>>

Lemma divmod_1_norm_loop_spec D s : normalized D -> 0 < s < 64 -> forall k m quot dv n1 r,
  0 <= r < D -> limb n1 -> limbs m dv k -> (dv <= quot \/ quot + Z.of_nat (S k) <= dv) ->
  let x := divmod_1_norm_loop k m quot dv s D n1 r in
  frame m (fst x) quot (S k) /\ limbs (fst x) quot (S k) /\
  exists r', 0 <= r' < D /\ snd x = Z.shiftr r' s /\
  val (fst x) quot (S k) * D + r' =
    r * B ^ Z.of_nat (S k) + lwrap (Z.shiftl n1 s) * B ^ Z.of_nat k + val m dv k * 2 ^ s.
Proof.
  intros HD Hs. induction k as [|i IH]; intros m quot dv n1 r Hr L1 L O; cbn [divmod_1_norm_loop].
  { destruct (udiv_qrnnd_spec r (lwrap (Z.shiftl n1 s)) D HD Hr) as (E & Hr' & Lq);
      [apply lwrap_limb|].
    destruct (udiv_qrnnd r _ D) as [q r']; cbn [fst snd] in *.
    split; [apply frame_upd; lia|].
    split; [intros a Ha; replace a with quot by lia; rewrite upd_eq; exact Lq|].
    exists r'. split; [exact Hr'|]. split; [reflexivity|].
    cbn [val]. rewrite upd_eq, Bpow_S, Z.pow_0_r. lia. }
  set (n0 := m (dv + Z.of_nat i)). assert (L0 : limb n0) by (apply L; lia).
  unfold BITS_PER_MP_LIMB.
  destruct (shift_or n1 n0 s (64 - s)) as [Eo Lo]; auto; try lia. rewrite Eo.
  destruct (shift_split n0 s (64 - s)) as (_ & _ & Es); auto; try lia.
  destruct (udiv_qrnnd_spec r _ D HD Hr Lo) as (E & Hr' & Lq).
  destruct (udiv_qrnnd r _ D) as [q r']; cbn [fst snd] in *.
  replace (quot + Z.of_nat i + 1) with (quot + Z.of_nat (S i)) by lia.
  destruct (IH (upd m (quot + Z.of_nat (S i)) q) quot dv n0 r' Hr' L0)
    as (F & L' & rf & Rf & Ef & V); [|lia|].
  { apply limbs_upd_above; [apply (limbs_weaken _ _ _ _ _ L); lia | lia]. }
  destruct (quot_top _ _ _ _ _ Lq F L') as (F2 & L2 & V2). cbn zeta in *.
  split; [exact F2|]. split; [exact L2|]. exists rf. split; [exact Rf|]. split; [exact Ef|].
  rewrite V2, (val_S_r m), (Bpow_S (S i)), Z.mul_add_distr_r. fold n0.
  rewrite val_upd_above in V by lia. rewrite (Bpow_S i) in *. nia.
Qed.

<<
>>

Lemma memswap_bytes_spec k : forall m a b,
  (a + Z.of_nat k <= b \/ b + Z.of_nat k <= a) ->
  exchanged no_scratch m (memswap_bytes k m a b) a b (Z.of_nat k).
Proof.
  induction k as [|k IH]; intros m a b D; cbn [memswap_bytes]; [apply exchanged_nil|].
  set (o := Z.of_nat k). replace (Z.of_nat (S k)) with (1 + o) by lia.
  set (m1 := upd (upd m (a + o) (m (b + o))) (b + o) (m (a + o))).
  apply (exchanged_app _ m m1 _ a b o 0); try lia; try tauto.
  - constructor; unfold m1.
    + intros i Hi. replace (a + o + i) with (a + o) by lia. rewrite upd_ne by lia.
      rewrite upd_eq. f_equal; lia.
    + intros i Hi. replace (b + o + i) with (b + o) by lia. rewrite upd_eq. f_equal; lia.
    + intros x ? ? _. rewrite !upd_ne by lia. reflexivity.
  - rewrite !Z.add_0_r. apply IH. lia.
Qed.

<<

▸ **Work to be completed**
Taking the listing above line by line, say how many lines include the string "unfold", and give only that number.

▸ **Solution to this exercise**
2